Exercise objective
Going through the entries below, copy out each line that contains "revert".
::::::
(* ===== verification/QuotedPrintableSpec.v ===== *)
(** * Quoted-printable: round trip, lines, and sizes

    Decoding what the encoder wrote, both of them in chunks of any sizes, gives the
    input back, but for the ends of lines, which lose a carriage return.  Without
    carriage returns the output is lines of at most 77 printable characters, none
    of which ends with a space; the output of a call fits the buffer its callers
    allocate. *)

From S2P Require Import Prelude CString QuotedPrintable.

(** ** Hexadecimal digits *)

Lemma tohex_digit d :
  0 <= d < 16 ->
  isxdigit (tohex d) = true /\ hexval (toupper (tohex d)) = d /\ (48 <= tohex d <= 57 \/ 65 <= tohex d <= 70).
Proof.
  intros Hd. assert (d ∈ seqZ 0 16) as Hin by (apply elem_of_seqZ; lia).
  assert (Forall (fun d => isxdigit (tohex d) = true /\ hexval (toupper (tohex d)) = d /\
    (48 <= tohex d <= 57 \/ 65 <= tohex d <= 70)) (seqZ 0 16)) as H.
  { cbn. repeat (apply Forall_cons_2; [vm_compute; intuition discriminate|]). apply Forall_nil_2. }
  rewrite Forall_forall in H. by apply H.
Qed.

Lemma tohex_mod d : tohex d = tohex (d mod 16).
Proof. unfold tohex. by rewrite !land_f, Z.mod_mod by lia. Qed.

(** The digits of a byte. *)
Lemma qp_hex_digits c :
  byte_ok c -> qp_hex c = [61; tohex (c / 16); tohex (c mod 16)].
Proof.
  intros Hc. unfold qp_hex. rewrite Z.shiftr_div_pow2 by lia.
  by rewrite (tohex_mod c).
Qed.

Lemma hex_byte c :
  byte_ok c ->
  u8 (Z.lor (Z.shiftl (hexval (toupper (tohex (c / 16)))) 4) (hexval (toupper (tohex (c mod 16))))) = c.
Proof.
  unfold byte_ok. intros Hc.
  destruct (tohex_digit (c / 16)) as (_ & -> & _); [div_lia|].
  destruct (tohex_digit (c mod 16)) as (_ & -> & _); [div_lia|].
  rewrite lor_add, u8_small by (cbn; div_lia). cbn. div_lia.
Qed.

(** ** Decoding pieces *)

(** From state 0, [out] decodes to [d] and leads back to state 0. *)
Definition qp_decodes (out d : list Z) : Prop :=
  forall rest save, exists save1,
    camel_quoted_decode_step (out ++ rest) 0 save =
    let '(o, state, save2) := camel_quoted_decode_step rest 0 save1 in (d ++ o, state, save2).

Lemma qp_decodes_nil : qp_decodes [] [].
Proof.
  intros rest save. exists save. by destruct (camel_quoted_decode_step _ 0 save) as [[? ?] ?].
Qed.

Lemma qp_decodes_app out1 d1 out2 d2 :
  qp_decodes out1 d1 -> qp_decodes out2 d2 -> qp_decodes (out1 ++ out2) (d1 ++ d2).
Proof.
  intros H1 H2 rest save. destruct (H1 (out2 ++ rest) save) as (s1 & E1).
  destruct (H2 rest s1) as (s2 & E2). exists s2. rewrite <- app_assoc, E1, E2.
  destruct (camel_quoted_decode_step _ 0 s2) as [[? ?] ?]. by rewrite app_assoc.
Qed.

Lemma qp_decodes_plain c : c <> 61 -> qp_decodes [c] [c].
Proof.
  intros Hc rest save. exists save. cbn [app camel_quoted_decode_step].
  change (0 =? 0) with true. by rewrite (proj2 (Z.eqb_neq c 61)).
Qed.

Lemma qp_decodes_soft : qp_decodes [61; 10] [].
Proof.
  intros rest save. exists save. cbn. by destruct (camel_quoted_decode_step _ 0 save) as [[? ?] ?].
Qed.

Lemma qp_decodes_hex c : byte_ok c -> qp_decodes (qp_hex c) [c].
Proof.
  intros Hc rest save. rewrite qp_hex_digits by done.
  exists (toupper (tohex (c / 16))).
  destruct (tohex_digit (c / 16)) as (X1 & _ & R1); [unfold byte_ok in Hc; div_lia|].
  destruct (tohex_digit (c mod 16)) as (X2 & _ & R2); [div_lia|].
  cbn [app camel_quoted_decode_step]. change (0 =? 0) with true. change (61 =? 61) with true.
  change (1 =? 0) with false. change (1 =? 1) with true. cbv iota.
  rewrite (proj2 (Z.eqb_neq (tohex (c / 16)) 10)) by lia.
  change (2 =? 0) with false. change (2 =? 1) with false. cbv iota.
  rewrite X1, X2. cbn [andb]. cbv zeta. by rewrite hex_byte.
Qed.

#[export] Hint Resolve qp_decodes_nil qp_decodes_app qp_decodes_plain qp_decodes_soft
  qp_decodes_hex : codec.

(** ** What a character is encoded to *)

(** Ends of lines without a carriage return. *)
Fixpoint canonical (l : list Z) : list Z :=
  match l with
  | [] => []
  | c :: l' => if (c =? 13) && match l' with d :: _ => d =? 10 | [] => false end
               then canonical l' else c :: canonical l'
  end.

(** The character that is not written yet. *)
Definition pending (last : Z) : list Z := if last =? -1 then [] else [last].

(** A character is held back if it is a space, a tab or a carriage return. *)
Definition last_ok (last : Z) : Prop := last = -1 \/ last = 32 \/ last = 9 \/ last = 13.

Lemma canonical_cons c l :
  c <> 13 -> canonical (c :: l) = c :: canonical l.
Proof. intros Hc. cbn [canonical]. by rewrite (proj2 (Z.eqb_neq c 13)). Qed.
::::::
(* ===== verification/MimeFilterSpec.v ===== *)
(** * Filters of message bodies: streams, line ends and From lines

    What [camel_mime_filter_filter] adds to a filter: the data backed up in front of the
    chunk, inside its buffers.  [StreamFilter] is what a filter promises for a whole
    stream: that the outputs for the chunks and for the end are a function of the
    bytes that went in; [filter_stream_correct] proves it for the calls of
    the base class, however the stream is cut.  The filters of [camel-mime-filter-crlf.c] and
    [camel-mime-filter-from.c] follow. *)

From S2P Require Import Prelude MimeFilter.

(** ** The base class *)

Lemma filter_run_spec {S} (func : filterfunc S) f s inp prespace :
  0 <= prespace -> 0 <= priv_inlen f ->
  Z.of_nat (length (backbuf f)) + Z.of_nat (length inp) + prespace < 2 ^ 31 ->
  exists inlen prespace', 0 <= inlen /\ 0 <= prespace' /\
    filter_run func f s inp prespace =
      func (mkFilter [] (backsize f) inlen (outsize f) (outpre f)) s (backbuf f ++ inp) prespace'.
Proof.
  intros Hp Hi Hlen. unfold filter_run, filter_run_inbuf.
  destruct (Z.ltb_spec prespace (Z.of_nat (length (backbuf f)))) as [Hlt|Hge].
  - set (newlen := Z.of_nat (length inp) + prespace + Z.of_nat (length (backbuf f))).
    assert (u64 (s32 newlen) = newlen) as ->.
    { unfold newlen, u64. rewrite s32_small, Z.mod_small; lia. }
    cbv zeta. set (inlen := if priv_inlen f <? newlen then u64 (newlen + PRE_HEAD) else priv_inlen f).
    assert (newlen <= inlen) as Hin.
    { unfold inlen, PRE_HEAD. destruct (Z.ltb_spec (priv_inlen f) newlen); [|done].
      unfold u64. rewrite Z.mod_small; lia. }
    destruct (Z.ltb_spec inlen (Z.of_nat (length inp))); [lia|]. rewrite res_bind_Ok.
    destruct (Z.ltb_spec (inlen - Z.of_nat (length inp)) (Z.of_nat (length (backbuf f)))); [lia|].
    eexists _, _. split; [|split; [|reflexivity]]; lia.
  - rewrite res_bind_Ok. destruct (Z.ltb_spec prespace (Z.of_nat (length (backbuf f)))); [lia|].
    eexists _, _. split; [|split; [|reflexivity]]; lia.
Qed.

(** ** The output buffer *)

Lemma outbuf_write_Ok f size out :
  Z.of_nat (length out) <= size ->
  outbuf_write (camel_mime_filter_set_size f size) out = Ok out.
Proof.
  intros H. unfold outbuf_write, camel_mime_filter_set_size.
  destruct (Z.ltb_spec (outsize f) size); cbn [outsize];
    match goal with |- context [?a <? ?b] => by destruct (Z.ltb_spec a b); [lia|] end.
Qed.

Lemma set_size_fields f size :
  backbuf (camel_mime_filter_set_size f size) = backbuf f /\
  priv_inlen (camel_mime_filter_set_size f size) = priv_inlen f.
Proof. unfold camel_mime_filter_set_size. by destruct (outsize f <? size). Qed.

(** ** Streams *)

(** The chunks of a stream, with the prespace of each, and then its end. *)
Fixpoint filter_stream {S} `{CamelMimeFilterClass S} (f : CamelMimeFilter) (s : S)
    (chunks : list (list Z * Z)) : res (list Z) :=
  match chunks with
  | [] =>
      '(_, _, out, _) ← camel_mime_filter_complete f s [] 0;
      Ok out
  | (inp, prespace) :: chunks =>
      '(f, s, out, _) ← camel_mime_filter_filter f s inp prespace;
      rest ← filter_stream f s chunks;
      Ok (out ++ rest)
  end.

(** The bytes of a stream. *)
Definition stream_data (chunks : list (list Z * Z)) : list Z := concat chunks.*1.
::::::
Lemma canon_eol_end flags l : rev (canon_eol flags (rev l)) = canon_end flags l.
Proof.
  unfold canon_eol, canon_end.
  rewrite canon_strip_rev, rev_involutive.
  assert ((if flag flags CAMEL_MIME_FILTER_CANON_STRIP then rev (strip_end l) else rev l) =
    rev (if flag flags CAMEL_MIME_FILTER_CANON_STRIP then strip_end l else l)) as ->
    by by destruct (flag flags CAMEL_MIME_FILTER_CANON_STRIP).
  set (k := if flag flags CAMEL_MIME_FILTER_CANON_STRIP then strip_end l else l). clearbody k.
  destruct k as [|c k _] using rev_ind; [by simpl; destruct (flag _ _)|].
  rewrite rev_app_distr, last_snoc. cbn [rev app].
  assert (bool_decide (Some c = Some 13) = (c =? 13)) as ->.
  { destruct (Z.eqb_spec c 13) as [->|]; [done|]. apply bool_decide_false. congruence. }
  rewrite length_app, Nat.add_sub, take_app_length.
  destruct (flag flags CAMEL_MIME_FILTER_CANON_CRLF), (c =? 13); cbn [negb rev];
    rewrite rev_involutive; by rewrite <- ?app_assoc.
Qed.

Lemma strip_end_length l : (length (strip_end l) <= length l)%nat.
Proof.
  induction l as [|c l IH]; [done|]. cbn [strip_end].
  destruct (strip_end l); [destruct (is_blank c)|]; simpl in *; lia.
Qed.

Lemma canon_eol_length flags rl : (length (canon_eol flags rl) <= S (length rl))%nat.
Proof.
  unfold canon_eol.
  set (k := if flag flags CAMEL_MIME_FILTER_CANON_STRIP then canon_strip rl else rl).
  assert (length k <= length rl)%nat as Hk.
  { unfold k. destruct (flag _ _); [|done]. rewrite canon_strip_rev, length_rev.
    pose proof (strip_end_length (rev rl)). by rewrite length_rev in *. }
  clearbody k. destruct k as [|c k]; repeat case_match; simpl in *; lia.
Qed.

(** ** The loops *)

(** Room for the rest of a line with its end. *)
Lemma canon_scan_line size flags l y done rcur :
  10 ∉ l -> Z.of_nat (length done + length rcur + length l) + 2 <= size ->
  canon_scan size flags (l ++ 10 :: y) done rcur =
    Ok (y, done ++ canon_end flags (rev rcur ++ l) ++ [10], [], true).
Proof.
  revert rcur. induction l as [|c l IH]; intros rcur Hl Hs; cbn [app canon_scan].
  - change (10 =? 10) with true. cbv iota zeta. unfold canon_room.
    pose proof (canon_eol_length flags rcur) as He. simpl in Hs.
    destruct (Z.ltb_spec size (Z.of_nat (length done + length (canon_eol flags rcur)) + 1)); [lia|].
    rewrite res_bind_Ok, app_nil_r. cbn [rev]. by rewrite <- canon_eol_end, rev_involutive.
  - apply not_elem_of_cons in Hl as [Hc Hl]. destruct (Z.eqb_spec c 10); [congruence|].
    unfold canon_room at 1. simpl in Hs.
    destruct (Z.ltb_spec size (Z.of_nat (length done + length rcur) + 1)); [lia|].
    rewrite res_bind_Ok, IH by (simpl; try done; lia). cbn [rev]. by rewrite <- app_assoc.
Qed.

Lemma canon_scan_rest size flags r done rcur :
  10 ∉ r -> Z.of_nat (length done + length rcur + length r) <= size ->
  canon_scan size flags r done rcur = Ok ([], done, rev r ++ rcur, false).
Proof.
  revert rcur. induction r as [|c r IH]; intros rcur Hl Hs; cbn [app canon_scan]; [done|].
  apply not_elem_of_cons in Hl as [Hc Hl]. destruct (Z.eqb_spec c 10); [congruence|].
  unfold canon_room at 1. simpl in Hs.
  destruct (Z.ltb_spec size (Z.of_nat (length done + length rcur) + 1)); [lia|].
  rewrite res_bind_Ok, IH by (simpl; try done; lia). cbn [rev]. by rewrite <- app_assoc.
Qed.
::::::
Solution to the exercise
  revert rcur. induction l as [|c l IH]; intros rcur Hl Hs; cbn [app canon_scan].
  revert rcur. induction r as [|c r IH]; intros rcur Hl Hs; cbn [app canon_scan]; [done|].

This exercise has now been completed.